The time of cardiac arrest prior to CPB (mean+/-SD) was 32.0+/-13.6 min. The cardiac output while on CPB was 4.09+/-1.03 L/min with an average of 229+/-111 min on bypass. All 10 patients had resumption of spontaneous cardiac activity while on CPB. Seven of these were weaned from CPB with intrinsic spontaneous circulation. Of these, six patients were transferred from the ED to the operating room for cannula removal and vessel repair while the other patient died in the ED soon after discontinuing CPB. Mean survival was 47.8+/-44.7 h in the six patients leaving the ED. Although these patients had successful hemodynamic resuscitation, there were no long-term survivors.

CONCLUSION

CPB instituted by EPs is feasible and effective for the hemodynamic resuscitation of cardiac arrest patients unresponsive to advanced cardiac life support therapy.

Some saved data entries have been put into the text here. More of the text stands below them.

(* ===== verification/Handling.v ===== *)
(** * Requests through the application

    What [handle] and [serve] of App.v do with a request: a contact
    submission in its four cases (invalid, unconfigured, refused,
    delivered), a project request, the statuses every request is answered
    with, the frames of a handler (what it leaves alone, the orders it
    moves the world along, that it never reads what was printed).  The
    fixtures [sample_app] and [unconfigured_app] are at the end. *)

From S2P Require Import Prelude Runtime Domain Repository ProjectUseCase EmailService ContactUseCase Routes App.

Set Warnings "-clear-no-such-hyp".

(** ** A contact request through the application *)
Section contact_requests.
Context `{Validators}.
Implicit Types (app : App.t) (data : gmap string pyval) (w : World).

Definition contact_request (origin : option string) data : request :=
  {| method := "POST"; url_path := "/api/v1/contact"; origin := origin;
     json_body := Some data |}.

Definition reply app (req : request) (status : nat) (body : content) : response :=
  {| status := status; body := body;
     access_control_allow_origin := cors_header (App.allow_origins app) (origin req) |}.

Lemma dispatch_contact :
  dispatch table "POST" "/api/v1/contact" = Endpoint App.SubmitContactForm [].
Proof. reflexivity. Qed.

(** The request in closed form: validation, then the service's run. *)
Definition contact_response app origin data w : World * (exn + response) :=
  let req := contact_request origin data in
  match ContactMessage.BaseModel_init (init_data data w) with
  | inl errors => (w, inr (reply app req 422 (ValidationDetail errors)))
  | inr contact =>
      let (w1, r) :=
        send_result (ContactUseCase.email_service (App.contact_use_case app)) contact w in
      match r with
      | inr _ => (w1, inr (reply app req 200 (StrDict ContactUseCase.success)))
      | inl e =>
          (with_stdout (stdout w1 ++ ["Error sending contact email: " +:+ exn_str e]) w1,
           inr (reply app req 500
                  (Detail "Failed to send message. Please try again or email directly.")))
      end
  end.

Lemma handle_contact_run app origin data w :
  handle app (contact_request origin data) w = contact_response app origin data w.
Proof.
  unfold handle, contact_response. cbn [method url_path json_body contact_request].
  rewrite dispatch_contact. cbn [call validated_contact].
  rewrite (bind_run (fun w => _)), init_run.
  destruct (ContactMessage.BaseModel_init _) as [errors|contact]; [done|].
  unfold answered. rewrite (bind_run (ContactRoute.submit_contact_form _ _)).
  rewrite contact_route_over_use_case_run. unfold submit_result.
  cbn [notify EmailService_notifier]. rewrite send_contact_notification_run.
  by destruct (send_result _ _ _) as [w1 [e|[]]].
Qed.

(** The service of the application. *)
Definition email_service app : EmailService.t :=
  ContactUseCase.email_service (App.contact_use_case app).

(** [handle_rejects_short_message]: a contact request whose
    message has fewer than 10 code points is answered 422 with a
    validation error naming the message as too short, whatever its other
    fields are, and the world is unchanged: nothing was printed and the
    SMTP server was not contacted. *)
Theorem handle_rejects_short_message app origin data w msg :
  data !! "message" = Some (PyStr msg) -> py_len msg < 10 ->
  exists errors,
    handle app (contact_request origin data) w =
      (w, inr (reply app (contact_request origin data) 422 (ValidationDetail errors))) /\
    ("message", "string_too_short") ∈ errors.
Proof.
  intros Hm Hlen. rewrite handle_contact_run. unfold contact_response.
  destruct (BaseModel_init_reports (init_data data w) "message" "string_too_short"
              (ContactMessage.constrained_str 10 2000 (init_data data w !! "message")))
    as (errors & -> & Hin); [set_solver| |by exists errors].
  rewrite init_data_lookup_ne, Hm by done. by apply constrained_str_too_short.
Qed.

Future efforts need to focus on improving long-term outcome.

摘要

目的

研究急诊科股-股体外循环(CPB)在医疗性心脏骤停患者复苏中的应用。

设计

前瞻性非对照试验。

地点

配备有获得委员会认证的急诊医师(EP)的城市学术性急诊科。

参与者

10例对标准治疗无反应的医疗性心脏骤停患者。

干预措施

由急诊医师实施股-股体外循环。

结果

体外循环前心脏骤停时间(均值±标准差)为32.0±13.6分钟。体外循环期间的心输出量为4.09±1.03升/分钟,平均体外循环时间为229±111分钟。所有10例患者在体外循环期间恢复了自主心脏活动。其中7例依靠自身自主循环脱离体外循环。其中,6例患者从急诊科转入手术室进行插管移除和血管修复,另1例患者在停止体外循环后不久在急诊科死亡。6例离开急诊科的患者平均存活时间为47.8±44.7小时。尽管这些患者实现了血流动力学复苏成功,但无一例长期存活。

结论

急诊医师实施的体外循环对于对高级心脏生命支持治疗无反应的心脏骤停患者的血流动力学复苏是可行且有效的。未来的努力需要集中在改善长期预后上。